Task to complete -> Below are the entries; give again exactly the lines from the one mentioning "those of the" through the one mentioning "Proof. split; reflexivity. Qed.", inclusive.

========================

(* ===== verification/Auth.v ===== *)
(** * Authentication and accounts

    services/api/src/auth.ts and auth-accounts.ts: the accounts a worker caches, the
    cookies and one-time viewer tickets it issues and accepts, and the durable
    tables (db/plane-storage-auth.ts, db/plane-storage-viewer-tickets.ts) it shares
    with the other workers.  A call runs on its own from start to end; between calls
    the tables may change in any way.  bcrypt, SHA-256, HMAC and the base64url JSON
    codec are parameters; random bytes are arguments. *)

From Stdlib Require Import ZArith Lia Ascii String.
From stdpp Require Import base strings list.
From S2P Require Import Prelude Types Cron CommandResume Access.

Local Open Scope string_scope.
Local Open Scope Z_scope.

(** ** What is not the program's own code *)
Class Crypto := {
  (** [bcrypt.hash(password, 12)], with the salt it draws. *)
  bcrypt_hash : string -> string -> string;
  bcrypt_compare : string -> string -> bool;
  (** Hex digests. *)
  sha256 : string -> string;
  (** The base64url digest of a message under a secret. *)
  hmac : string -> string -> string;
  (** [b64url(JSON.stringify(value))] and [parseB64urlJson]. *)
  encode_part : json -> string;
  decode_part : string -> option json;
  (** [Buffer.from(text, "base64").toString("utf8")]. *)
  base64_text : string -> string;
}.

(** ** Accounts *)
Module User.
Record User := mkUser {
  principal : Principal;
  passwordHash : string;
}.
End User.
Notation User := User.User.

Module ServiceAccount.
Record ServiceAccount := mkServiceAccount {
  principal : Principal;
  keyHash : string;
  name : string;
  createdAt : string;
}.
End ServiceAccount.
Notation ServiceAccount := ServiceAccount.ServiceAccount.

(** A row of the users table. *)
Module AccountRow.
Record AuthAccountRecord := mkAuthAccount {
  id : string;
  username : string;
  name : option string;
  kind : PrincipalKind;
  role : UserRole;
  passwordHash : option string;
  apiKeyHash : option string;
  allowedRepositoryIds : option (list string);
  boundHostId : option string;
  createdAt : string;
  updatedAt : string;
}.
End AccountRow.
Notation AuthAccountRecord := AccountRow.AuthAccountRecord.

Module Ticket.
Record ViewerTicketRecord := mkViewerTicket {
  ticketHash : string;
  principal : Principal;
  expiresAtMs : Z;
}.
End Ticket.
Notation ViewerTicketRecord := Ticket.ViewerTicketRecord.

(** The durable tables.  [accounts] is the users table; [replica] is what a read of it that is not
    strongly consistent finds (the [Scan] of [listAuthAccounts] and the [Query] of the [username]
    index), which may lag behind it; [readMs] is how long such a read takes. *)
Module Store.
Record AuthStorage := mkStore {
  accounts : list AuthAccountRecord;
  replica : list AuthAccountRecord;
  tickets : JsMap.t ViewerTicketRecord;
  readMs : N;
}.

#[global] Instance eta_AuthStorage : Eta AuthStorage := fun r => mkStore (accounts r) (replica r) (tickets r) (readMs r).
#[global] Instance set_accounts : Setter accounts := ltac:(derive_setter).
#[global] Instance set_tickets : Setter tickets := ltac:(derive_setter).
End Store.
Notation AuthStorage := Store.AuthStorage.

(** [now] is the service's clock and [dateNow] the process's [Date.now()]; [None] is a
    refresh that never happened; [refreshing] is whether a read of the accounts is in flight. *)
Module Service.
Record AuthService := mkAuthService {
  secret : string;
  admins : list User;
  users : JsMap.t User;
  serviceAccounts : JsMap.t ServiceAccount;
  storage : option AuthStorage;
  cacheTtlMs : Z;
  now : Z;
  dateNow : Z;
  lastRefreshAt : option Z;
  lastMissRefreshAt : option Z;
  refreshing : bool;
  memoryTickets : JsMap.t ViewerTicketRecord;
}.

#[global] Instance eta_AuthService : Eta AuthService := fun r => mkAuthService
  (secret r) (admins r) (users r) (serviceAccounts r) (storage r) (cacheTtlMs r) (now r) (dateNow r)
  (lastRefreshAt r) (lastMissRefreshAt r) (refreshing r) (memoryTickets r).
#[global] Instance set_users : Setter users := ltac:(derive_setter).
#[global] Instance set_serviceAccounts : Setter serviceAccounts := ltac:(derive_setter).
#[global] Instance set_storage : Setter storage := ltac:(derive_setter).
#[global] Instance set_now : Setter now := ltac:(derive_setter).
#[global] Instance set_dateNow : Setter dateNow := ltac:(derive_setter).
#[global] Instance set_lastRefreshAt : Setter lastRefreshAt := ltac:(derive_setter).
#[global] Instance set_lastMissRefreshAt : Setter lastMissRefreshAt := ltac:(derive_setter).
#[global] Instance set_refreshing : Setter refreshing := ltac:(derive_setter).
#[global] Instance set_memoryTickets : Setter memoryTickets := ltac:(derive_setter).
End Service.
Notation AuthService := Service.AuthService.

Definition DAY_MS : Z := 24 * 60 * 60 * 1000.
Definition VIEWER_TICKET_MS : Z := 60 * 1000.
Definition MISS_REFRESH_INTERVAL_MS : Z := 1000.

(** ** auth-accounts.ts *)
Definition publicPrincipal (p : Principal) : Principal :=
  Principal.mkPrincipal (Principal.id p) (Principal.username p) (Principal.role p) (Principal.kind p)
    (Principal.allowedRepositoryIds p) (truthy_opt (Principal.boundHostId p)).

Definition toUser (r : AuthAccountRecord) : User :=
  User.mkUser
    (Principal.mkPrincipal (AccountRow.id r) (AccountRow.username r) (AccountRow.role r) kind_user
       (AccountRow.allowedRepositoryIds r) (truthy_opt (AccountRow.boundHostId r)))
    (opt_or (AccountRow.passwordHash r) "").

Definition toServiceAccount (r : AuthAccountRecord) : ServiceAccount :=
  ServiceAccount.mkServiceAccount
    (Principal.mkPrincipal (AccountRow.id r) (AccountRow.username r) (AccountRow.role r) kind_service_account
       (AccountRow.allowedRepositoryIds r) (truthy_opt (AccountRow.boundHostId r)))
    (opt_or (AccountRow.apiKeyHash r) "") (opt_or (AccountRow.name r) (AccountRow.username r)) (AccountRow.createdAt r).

========================

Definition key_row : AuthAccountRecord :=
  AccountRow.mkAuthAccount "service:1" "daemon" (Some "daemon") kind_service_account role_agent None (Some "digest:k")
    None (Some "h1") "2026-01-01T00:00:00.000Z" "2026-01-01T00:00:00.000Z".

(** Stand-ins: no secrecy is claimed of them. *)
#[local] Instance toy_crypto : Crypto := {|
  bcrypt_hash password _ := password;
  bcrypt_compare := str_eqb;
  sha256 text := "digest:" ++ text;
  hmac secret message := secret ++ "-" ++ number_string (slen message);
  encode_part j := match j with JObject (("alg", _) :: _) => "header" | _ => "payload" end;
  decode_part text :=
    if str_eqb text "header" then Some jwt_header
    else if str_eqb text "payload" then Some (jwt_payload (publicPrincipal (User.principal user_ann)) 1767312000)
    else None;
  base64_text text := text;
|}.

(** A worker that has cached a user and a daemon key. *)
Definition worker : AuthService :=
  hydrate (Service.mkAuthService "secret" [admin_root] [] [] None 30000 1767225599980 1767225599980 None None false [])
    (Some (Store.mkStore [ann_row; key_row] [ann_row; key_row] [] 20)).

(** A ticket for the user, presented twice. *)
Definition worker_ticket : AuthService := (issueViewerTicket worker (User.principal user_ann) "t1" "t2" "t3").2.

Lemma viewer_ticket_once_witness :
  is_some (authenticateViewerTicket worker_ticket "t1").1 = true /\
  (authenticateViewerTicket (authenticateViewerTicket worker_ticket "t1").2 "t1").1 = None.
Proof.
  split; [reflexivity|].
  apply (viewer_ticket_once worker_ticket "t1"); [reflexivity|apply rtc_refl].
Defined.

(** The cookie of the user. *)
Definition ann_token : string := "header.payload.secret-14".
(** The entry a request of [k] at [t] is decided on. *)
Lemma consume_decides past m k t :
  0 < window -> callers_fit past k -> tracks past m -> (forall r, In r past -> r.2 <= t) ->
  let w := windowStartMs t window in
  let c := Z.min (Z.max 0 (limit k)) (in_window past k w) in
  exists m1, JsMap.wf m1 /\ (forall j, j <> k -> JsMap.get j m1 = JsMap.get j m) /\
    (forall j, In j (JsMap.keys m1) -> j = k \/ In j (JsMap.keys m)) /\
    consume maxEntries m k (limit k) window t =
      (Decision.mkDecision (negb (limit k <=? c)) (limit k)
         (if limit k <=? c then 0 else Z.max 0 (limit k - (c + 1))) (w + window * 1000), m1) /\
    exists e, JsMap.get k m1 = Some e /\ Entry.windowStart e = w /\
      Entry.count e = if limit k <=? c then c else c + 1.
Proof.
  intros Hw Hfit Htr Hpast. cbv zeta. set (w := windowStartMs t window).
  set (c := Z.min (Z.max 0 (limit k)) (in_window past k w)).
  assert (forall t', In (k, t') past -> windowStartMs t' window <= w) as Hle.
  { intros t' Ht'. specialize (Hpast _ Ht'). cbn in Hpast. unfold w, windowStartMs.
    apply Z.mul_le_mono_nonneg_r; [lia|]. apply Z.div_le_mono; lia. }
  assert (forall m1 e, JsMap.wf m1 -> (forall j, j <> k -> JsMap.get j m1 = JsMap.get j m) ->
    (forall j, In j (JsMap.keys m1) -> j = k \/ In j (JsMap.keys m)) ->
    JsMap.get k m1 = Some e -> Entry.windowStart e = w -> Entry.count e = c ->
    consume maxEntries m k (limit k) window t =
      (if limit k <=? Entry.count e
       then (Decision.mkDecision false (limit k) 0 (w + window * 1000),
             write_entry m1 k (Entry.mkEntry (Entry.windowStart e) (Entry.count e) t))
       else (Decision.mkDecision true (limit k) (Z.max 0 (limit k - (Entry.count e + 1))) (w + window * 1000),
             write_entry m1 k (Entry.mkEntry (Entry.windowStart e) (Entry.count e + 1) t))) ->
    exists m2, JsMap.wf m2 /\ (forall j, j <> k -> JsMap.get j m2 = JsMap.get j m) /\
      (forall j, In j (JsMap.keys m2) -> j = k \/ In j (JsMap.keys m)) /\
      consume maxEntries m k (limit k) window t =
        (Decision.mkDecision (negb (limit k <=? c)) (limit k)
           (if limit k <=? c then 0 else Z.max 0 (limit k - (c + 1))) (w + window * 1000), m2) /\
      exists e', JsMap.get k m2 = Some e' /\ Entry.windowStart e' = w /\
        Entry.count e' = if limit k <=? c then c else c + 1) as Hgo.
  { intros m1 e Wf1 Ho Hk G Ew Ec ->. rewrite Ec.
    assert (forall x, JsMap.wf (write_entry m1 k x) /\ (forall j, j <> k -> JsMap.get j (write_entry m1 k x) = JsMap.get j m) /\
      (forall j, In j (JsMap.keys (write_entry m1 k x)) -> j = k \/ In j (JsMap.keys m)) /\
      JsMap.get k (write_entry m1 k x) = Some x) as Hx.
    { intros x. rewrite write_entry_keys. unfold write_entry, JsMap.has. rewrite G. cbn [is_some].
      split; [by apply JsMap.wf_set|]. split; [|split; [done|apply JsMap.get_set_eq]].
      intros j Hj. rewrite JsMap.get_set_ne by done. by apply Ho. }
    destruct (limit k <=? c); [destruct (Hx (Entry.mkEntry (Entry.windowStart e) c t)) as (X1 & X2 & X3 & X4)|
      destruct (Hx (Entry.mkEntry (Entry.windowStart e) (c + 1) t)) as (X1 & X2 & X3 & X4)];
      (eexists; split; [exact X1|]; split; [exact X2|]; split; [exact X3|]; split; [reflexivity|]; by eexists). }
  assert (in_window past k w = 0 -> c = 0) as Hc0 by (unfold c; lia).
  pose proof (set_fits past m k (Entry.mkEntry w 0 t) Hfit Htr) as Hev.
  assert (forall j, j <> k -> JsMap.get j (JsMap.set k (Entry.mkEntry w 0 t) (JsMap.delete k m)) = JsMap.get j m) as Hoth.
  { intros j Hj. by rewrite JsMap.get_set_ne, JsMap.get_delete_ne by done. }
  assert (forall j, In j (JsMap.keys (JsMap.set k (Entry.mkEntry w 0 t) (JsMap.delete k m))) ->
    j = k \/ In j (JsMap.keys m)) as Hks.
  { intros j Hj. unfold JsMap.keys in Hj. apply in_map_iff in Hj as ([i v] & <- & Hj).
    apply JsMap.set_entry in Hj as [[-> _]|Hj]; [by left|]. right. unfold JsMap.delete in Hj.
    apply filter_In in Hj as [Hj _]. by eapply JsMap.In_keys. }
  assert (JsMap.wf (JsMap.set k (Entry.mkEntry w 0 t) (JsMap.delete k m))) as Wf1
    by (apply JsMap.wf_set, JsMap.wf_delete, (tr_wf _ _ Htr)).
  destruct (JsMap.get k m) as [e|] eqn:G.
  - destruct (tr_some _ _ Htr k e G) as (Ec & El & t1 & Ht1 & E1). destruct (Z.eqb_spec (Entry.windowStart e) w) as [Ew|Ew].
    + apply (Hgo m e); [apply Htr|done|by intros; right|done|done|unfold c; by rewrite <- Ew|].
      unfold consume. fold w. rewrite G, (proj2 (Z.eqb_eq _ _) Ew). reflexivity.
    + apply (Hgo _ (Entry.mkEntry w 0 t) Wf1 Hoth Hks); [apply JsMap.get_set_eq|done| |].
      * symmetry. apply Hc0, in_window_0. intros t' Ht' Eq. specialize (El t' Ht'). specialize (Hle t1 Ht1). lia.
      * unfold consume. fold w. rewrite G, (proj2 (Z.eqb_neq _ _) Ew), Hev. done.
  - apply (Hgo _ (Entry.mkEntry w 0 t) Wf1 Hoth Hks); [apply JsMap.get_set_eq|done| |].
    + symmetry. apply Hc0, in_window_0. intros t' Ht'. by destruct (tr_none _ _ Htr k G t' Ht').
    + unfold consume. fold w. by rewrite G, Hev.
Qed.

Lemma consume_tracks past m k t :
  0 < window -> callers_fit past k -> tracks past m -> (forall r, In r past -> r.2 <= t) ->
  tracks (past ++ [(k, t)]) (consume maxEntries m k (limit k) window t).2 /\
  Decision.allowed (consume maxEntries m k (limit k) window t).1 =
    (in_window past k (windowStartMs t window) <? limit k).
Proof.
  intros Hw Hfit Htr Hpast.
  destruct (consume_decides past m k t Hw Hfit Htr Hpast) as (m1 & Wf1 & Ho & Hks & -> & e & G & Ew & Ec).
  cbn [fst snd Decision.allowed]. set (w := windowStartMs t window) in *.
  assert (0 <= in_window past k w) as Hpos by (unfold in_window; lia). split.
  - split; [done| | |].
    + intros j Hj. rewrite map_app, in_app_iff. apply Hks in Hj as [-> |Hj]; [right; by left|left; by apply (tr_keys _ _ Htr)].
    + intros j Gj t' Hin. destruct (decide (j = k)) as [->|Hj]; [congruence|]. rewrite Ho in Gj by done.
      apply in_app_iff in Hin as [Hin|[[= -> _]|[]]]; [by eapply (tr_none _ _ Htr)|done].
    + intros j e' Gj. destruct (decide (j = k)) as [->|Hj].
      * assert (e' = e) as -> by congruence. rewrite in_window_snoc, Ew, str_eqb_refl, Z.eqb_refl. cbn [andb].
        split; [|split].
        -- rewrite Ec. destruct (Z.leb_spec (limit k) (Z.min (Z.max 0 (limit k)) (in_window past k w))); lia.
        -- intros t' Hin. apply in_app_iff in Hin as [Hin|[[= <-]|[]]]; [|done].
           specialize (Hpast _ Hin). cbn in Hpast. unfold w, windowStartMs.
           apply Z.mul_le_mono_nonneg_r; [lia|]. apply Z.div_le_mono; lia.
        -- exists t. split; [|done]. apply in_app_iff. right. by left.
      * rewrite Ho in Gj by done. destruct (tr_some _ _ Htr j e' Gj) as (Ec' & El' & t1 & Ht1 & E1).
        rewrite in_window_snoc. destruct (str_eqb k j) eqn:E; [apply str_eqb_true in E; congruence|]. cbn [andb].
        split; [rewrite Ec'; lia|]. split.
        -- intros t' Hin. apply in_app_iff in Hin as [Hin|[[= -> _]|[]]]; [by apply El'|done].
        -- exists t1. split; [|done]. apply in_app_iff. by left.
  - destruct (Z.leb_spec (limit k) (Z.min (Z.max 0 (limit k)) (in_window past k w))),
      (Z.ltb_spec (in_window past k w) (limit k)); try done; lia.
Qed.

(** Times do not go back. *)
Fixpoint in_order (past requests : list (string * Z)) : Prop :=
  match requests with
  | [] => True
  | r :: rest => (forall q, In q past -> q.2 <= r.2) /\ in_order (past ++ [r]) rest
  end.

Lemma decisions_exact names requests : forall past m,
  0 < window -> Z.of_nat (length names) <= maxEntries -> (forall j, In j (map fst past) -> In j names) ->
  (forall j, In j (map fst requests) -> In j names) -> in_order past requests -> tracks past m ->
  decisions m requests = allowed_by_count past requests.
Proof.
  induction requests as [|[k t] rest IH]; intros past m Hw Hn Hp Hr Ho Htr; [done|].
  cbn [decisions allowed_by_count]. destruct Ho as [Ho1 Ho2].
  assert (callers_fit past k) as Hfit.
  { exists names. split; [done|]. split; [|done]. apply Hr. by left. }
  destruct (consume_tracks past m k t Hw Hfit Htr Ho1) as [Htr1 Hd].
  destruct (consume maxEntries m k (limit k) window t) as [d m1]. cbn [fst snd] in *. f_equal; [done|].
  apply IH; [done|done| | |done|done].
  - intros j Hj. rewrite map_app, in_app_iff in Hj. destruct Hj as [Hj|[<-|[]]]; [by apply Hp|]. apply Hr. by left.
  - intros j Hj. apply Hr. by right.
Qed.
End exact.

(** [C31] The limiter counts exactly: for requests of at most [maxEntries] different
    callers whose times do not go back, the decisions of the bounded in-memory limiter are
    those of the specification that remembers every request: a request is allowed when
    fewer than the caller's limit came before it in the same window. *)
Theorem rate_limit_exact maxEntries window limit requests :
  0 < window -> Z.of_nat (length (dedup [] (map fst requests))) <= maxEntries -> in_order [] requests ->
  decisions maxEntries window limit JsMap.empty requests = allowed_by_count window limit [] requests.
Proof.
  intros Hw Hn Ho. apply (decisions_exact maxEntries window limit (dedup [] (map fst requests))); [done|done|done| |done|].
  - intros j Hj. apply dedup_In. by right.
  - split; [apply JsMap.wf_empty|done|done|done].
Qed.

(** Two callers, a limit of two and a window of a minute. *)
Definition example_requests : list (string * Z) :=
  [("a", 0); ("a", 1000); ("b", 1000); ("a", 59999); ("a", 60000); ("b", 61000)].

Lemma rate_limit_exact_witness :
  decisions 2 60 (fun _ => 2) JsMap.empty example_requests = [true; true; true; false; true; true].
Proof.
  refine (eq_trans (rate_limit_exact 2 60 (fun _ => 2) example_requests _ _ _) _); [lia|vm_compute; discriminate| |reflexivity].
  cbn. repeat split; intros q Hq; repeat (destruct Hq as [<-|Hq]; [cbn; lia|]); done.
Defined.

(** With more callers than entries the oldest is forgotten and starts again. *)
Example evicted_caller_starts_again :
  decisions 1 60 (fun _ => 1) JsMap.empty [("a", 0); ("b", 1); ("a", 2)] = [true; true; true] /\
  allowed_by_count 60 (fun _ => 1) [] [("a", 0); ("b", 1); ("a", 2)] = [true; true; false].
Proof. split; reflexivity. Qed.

========================

Answer for the task ->
    those of the specification that remembers every request: a request is allowed when
    fewer than the caller's limit came before it in the same window. *)
Theorem rate_limit_exact maxEntries window limit requests :
  0 < window -> Z.of_nat (length (dedup [] (map fst requests))) <= maxEntries -> in_order [] requests ->
  decisions maxEntries window limit JsMap.empty requests = allowed_by_count window limit [] requests.
Proof.
  intros Hw Hn Ho. apply (decisions_exact maxEntries window limit (dedup [] (map fst requests))); [done|done|done| |done|].
  - intros j Hj. apply dedup_In. by right.
  - split; [apply JsMap.wf_empty|done|done|done].
Qed.

(** Two callers, a limit of two and a window of a minute. *)
Definition example_requests : list (string * Z) :=
  [("a", 0); ("a", 1000); ("b", 1000); ("a", 59999); ("a", 60000); ("b", 61000)].

Lemma rate_limit_exact_witness :
  decisions 2 60 (fun _ => 2) JsMap.empty example_requests = [true; true; true; false; true; true].
Proof.
  refine (eq_trans (rate_limit_exact 2 60 (fun _ => 2) example_requests _ _ _) _); [lia|vm_compute; discriminate| |reflexivity].
  cbn. repeat split; intros q Hq; repeat (destruct Hq as [<-|Hq]; [cbn; lia|]); done.
Defined.

(** With more callers than entries the oldest is forgotten and starts again. *)
Example evicted_caller_starts_again :
  decisions 1 60 (fun _ => 1) JsMap.empty [("a", 0); ("b", 1); ("a", 2)] = [true; true; true] /\
  allowed_by_count 60 (fun _ => 1) [] [("a", 0); ("b", 1); ("a", 2)] = [true; true; false].
Proof. split; reflexivity. Qed.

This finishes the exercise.